The fantasy that the military will refuse Trump’s orders and thereby save the republic is not just wrong, it is a category error. Feaver and Heidi Urben laid out the practical case against it in Foreign Affairs in September 2024: Any officer attempting to refuse an order would face contradictory legal guidance, replacement, and personal ruin, and a determined president can fire down the chain until he finds compliance. Lindsay P. Cohn of the Naval War College put it more sharply in Lawfare in February 2025: The Hegseth purges actually reduce the likelihood of a military coup and increase the likelihood of military compliance with bad orders.
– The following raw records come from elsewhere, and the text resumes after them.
Lemma replay_snoc (self : L) log e :
  replay self (log ++ [e])
  = (let* self' := replay self log in replay_event self' e).
Proof. unfold replay. by rewrite foldl_snoc. Qed.

Lemma replay_cons (self : L) e log (g : G) :
  replay self (e :: log) g
  = (let* self' := replay_event self e in replay self' log) g.
Proof.
  induction log as [|e' log IH] using rev_ind.
  { unfold replay, bind, ret. simpl. by destruct (replay_event self e g) as [[]|]. }
  rewrite app_comm_cons, replay_snoc. unfold bind at 1. rewrite IH.
  unfold bind. destruct (replay_event self e g) as [[self1 g1]|]; [|done].
  by rewrite replay_snoc.
Qed.

Lemma replay_choice (self : L) state explore oa (g : G) self' g' :
  replay_event self (Chose state explore oa) g = Ok (self', g') →
  self' = self.
Proof. by intros (? & ? & _ & [= <- _])%bind_Ok_inv. Qed.

Context {L2 : Type} `{HA2 : !Agent G L2}.
Implicit Types (who : players (Traced L) (Traced L2)) (t : traced G).
Implicit Types (st : episode (Traced L) (Traced L2)).

(** Self-play in which the agent and the generator are what the calls
    logged so far make of the first agent and generator. *)
Definition tracks (agent0 : L) (g0 : G) who t : Prop :=
  opponent who = None ∧
  replay agent0 t.2 g0 = Ok (agent_of (agent who), t.1).

Lemma choose_tracks agent0 g0 who p state t oa t' :
  tracks agent0 g0 who t → choose who p state t = Ok (oa, t') →
  tracks agent0 g0 who t'.
Proof.
  intros [Ho Hr] Hc. pose proof (choose_log _ _ _ _ _ _ Hc) as Hlog.
  pose proof (simulates_choose who p state t) as Hs.
  rewrite Hc in Hs. unfold choose, erase_players in Hs. rewrite Ho in Hs.
  simpl in Hs. split; [done|].
  rewrite Hlog, replay_snoc, (bind_Ok _ _ _ _ _ Hr). simpl.
  by rewrite (bind_Ok _ _ _ _ _ Hs).
Qed.

Lemma update_tracks agent0 g0 who p old_state a new_state reward t who' t' :
  tracks agent0 g0 who t →
  update who p old_state a new_state reward t = Ok (who', t') →
  tracks agent0 g0 who' t'.
Proof.
  intros [Ho Hr] Hu. pose proof (update_log _ _ _ _ _ _ _ _ _ Hu) as Hlog.
  pose proof (simulates_update who p old_state a new_state reward t) as Hs.
  rewrite Hu in Hs. unfold update, erase_players in Hs. rewrite Ho in Hs.
  apply bind_Ok_inv in Hs as (agent1 & g1 & Hm & [= Ha Hopp ->]).
  destruct who' as [agent' [opp|]]; simplify_eq/=. split; [done|].
  by rewrite Hlog, replay_snoc, (bind_Ok _ _ _ _ _ Hr).
Qed.

Lemma terminal_update_tracks agent0 g0 game last new_state who p t who' t' :
  tracks agent0 g0 who t →
  terminal_update game last new_state who p t = Ok (who', t') →
  tracks agent0 g0 who' t'.
Proof.
  unfold terminal_update. intros Ht Hu. inv_bind Hu.
  apply lookup_last_Ok_inv in Hu0 as [_ ->].
  destruct (last_state a) as [s|], (last_action a) as [b|];
    try (by injection Hu as <- <-). by eapply update_tracks.
Qed.

Lemma ply_tracks agent0 g0 training st t st' t' :
  tracks agent0 g0 (who st) t → ply training st t = Ok (st', t') →
  tracks agent0 g0 (who st') t'.
Proof.
  unfold ply. intros Ht Hp. inv_bind Hp. inv_bind Hp.
  eapply choose_tracks in Hp0; [|done]. unfold lift in Hp1.
  destruct (Nim.move _ a) as [g1|]; [|done]. injection Hp1 as <- <-.
  destruct training; simpl in Hp; [case_bool_decide|].
  - inv_bind Hp. inv_bind Hp. injection Hp as <- <-. simpl.
    eauto using terminal_update_tracks.
  - inv_bind Hp. apply lookup_last_Ok_inv in Hp1 as [_ ->].
    destruct (last_state a0) as [s|].
    + inv_bind Hp. injection Hp as <- <-. by eapply update_tracks.
    + by injection Hp as <- <-.
  - by injection Hp as <- <-.
Qed.

(** The agent and the generator an episode of self-play leaves are
    what the calls of its log make of the ones it was given. *)
Lemma run_game_episode_from_tracks initial fuel (agent0 : Traced L)
    training (g : G) w who t' :
  run_game_episode_from (L2:=Traced L2) initial fuel agent0 None training
    (g, [])
  = Some (Ok ((w, who), t')) →
  tracks (agent_of agent0) g who t'.
Proof.
  unfold run_game_episode_from.
  intros (st & t1 & Hloop & [= <- <- <-])%bindF_Ok_inv.
  eapply (while_loop_inv _ _
            (λ st t, tracks (agent_of agent0) g (Engine.who st) t))
    in Hloop as [? _]; [done| |done].
  intros st1 t2 st2 t3 Ht _ Hp. by eapply ply_tracks.
Qed.

(** The same of the episode itself, with the log of its schedule. *)
Lemma self_play_replay initial fuel (agent0 : L) (g : G) r g' :
  run_game_episode_from (L2:=L2) initial fuel agent0 None true g
  = Some (Ok (r, g')) →
  ∃ acts final, Nim.moves (Nim.init initial) acts = Ok final ∧
    Nim.winner final = r.1 ∧ is_Some r.1 ∧
    replay agent0 (Spec.expected true (Spec.start initial) acts) g
    = Ok (agent r.2, g').
Proof.
  intros (who' & t' & Hrun & <- & <-)%traced_run_returns.
  destruct (run_game_episode_from_log _ _ _ _ _ _ _ _ _ Hrun)
    as (acts & final & Hm & Hw & Hsome & Hlog).
  apply run_game_episode_from_tracks in Hrun as [_ Ha].
  exists acts, final. split_and!; try done. by rewrite <-Hlog.
Qed.

End replay.

(** ** The game [1, 1] *)

Section one_one.

(** The two games that can be played from [1, 1]: a pile each. *)
Definition one_one_games : list (list action) :=
  [[(0, 1); (1, 1)]; [(1, 1); (0, 1)]].

(** One ply of a game to a winner from a known position: the action is
    one of the legal actions of the position, listed. *)
Ltac one_ply Hm a :=
  let Ha := fresh "Ha" in let Hmove := fresh "Hmove" in
  apply Nim.moves_open in Hm as (a & ? & ? & -> & Ha & Hmove & Hm);
    [|done..];
  apply elem_of_elements in Ha; vm_compute in Ha;
  repeat (apply elem_of_cons in Ha as [-> | Ha]); [..|by apply elem_of_nil in Ha];
  vm_compute in Hmove; injection Hmove as <-.

Lemma moves_one_one acts final :
  Nim.moves (Nim.init [1; 1]) acts = Ok final → is_Some (Nim.winner final) →
  acts ∈ one_one_games ∧ Nim.winner final = Some 1.
Proof.
  intros Hm Hw. one_ply Hm a; one_ply Hm b;
    (apply Nim.moves_won in Hm as [-> ->]; [|by eexists]);
    (split; [by_decide | done]).
Qed.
Schake’s own version of the point, in a Lawfare piece last June, is the one that should settle the matter: “The military cannot save us from the political leaders Americans elect. And we should not want them to.” The book takes that point a step further: “Not only can our military not save American democracy, it can’t even save itself from democracy.”
None of this means that Schake regards the military as bound to obey any order whatsoever. The law is clear that officers must refuse illegal orders. The extreme hypothetical—Trump, impeached and removed by the Senate, directing the Army to fire on the Capitol—falls plainly on the refusable side of that line. The trouble is that the public expects their military to refuse immoral orders, not just illegal ones.
For Schake, many of the cases under debate—threatening to invoke the Insurrection Act against political opponents, striking drug boats on the high seas, and federalizing National Guard deployments in cities whose governors object—are “lawful but awful.” She believes that the military largely will, and should, carry these out.
In her Lawfare piece, Schake argues that a system that depends on individual flag officers drawing the line case by case “invites two bad outcomes: insubordination and ineffectualness.” By the time the Capitol-shelling hypothetical is in play, every other check—Congress, the courts, the electorate—has already broken. The military, then, would still be the last line of defense. Schake insists that letting it come to that is the failure, not the litmus test.
Ultimately, Schake fears that each act of civilian politicization that the military weathers in silence, as the generals did in the hall in Quantico, makes the next one easier to ask of it. In time, the costs compound. What comes next, Schake warns, is “an increasingly partisan military”—not insubordinate, but recruited and shaped under conditions her two tests of civilian control cannot catch, and therefore eventually a different institution than the one those tests were built for.
The challenge is that the nature of civilian control means that the military cannot push back against these efforts at politicization. Which is why, ultimately, it is civilians more than the women and men in uniform who need to read The State and the Soldier.